(TASK DESCRIPTION):
Below are lines of data; restate word for word those running from the line containing "Hypothesis Hactive : fb_ok" to the line containing "simpl reserve_search. rewrite", inclusive, and no others.

(DATA SUPPLIED):

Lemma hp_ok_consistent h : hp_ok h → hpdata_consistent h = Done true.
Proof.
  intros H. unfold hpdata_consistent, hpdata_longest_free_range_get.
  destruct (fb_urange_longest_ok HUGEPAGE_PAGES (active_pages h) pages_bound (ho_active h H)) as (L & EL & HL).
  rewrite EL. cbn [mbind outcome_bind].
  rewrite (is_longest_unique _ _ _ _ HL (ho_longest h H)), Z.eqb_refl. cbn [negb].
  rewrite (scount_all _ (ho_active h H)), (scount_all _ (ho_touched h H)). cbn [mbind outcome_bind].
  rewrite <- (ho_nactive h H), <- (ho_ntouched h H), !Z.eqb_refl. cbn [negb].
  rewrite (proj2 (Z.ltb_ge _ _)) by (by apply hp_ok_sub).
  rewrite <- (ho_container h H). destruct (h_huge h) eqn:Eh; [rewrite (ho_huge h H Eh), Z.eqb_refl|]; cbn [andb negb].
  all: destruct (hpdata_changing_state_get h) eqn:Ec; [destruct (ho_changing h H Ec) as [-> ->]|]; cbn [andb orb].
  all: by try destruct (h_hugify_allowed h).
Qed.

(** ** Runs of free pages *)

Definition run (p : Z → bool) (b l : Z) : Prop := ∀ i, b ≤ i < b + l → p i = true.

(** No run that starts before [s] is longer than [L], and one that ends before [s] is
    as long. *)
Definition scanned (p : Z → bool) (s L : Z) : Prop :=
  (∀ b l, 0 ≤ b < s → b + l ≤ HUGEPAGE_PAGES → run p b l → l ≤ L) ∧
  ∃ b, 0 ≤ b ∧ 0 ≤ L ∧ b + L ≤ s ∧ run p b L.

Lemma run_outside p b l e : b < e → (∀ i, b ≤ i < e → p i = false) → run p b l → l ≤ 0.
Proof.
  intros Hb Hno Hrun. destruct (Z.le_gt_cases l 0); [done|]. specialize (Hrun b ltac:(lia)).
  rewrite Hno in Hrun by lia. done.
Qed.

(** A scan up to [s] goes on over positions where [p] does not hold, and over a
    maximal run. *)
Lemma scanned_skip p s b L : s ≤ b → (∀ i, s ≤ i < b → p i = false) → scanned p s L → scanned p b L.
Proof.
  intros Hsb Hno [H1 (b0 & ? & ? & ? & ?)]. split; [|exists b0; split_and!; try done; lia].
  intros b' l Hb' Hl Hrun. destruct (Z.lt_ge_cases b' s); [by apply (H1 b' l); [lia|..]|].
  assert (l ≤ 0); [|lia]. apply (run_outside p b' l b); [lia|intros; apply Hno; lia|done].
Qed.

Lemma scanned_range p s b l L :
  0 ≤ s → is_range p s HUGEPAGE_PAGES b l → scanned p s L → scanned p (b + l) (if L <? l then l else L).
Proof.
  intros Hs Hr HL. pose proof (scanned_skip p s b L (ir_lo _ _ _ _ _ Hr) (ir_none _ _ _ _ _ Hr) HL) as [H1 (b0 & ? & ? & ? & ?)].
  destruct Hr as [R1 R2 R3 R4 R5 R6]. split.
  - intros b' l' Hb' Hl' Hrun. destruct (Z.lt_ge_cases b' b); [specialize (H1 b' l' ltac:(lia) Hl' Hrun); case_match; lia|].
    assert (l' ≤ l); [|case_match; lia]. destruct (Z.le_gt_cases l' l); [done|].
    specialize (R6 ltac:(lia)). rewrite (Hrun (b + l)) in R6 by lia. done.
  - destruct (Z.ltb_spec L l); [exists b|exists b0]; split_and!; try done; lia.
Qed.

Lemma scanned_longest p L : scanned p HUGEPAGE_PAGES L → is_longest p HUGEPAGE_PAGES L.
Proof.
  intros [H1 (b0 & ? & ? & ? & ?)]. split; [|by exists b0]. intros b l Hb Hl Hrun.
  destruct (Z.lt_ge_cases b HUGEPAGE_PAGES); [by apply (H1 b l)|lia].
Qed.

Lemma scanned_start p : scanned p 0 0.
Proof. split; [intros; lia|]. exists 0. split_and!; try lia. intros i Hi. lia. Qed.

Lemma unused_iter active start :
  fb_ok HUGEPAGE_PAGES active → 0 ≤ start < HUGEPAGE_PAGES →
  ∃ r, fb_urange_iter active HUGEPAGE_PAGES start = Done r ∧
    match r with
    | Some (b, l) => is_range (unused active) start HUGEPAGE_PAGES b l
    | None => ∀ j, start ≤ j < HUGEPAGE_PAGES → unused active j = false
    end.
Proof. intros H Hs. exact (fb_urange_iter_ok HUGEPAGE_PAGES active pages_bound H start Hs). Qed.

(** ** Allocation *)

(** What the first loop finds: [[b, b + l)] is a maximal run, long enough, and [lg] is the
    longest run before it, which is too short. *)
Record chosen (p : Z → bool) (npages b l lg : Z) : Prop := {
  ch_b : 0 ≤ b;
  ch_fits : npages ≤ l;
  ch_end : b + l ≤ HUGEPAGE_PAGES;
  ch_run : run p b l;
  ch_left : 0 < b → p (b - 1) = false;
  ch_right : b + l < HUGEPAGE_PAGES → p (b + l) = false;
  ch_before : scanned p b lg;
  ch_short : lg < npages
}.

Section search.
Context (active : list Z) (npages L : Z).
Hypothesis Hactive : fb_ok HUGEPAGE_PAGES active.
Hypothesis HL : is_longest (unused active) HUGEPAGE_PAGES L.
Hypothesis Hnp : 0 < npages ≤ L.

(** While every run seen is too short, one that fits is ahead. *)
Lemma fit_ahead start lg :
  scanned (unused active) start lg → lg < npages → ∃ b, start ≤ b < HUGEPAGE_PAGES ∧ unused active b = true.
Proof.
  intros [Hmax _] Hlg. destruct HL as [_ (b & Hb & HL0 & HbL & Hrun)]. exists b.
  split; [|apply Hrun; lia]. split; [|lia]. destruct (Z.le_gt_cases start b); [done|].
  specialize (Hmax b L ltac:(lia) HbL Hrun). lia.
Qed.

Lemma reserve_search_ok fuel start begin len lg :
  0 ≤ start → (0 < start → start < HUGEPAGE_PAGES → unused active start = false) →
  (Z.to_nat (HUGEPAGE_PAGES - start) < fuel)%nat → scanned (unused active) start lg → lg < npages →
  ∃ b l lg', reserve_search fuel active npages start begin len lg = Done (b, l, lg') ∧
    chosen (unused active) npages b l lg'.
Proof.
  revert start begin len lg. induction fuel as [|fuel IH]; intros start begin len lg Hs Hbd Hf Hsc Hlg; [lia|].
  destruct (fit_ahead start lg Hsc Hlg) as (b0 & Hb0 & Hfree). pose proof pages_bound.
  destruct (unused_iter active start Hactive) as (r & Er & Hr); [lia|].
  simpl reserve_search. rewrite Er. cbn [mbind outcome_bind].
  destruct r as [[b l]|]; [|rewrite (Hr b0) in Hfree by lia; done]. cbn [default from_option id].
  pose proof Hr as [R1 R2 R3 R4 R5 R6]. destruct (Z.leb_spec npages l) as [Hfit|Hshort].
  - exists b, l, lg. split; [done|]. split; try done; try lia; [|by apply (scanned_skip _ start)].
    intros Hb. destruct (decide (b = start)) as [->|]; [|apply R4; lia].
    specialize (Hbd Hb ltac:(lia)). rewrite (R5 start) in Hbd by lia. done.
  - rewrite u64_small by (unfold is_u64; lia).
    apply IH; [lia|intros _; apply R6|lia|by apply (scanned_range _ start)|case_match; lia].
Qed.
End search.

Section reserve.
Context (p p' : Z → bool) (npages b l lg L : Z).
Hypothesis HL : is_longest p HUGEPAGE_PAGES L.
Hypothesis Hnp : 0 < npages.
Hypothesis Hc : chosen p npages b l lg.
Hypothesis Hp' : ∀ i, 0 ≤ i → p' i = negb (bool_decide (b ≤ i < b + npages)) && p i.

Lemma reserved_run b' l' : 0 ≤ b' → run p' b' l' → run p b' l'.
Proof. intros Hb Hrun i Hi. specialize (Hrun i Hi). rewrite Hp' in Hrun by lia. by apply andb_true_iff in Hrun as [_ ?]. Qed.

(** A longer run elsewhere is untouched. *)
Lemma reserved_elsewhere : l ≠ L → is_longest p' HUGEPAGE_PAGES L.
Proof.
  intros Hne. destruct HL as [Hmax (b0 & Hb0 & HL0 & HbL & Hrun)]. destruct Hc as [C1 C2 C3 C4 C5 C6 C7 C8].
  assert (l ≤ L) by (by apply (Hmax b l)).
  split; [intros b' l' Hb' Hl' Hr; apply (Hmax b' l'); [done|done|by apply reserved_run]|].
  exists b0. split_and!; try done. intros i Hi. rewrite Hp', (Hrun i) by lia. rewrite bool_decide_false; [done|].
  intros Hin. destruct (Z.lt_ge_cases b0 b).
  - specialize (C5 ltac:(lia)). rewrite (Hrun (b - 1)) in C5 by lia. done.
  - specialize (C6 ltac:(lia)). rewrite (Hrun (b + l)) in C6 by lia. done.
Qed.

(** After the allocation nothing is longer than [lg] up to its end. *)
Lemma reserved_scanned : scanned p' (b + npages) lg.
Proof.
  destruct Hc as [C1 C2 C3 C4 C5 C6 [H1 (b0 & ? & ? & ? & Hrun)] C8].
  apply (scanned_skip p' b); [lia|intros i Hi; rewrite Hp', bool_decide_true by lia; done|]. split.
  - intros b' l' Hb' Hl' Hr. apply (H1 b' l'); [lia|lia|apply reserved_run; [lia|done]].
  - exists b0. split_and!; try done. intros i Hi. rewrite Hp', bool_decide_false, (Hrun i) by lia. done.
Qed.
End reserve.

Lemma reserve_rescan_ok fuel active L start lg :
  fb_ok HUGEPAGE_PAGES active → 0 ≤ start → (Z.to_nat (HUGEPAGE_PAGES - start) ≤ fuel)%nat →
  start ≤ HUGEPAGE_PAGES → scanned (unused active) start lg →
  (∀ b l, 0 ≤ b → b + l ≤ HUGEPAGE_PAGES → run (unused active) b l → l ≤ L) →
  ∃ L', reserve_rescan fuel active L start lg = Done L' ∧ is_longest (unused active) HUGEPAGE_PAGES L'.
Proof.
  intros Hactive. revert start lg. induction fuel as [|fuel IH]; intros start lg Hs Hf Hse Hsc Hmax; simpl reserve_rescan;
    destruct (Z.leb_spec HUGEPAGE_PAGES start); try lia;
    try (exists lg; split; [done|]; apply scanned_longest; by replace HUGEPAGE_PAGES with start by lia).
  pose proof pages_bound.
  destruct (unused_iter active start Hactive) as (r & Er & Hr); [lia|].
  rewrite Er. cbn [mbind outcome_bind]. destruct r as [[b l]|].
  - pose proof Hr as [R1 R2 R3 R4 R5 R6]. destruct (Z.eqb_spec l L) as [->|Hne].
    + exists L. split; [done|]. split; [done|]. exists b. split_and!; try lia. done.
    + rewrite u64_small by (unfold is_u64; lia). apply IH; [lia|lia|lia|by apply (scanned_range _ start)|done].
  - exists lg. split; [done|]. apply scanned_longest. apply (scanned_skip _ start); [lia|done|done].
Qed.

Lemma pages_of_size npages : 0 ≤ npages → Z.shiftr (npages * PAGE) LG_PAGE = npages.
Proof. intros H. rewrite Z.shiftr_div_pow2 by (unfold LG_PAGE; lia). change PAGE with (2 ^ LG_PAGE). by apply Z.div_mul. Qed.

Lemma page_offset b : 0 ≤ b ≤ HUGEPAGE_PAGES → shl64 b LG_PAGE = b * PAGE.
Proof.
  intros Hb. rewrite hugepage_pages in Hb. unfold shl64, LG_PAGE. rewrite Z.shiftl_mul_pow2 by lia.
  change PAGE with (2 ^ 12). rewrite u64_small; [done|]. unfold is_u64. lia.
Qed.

(YOUR RESPONSE):
Hypothesis Hactive : fb_ok HUGEPAGE_PAGES active.
Hypothesis HL : is_longest (unused active) HUGEPAGE_PAGES L.
Hypothesis Hnp : 0 < npages ≤ L.

(** While every run seen is too short, one that fits is ahead. *)
Lemma fit_ahead start lg :
  scanned (unused active) start lg → lg < npages → ∃ b, start ≤ b < HUGEPAGE_PAGES ∧ unused active b = true.
Proof.
  intros [Hmax _] Hlg. destruct HL as [_ (b & Hb & HL0 & HbL & Hrun)]. exists b.
  split; [|apply Hrun; lia]. split; [|lia]. destruct (Z.le_gt_cases start b); [done|].
  specialize (Hmax b L ltac:(lia) HbL Hrun). lia.
Qed.

Lemma reserve_search_ok fuel start begin len lg :
  0 ≤ start → (0 < start → start < HUGEPAGE_PAGES → unused active start = false) →
  (Z.to_nat (HUGEPAGE_PAGES - start) < fuel)%nat → scanned (unused active) start lg → lg < npages →
  ∃ b l lg', reserve_search fuel active npages start begin len lg = Done (b, l, lg') ∧
    chosen (unused active) npages b l lg'.
Proof.
  revert start begin len lg. induction fuel as [|fuel IH]; intros start begin len lg Hs Hbd Hf Hsc Hlg; [lia|].
  destruct (fit_ahead start lg Hsc Hlg) as (b0 & Hb0 & Hfree). pose proof pages_bound.
  destruct (unused_iter active start Hactive) as (r & Er & Hr); [lia|].
  simpl reserve_search. rewrite Er. cbn [mbind outcome_bind].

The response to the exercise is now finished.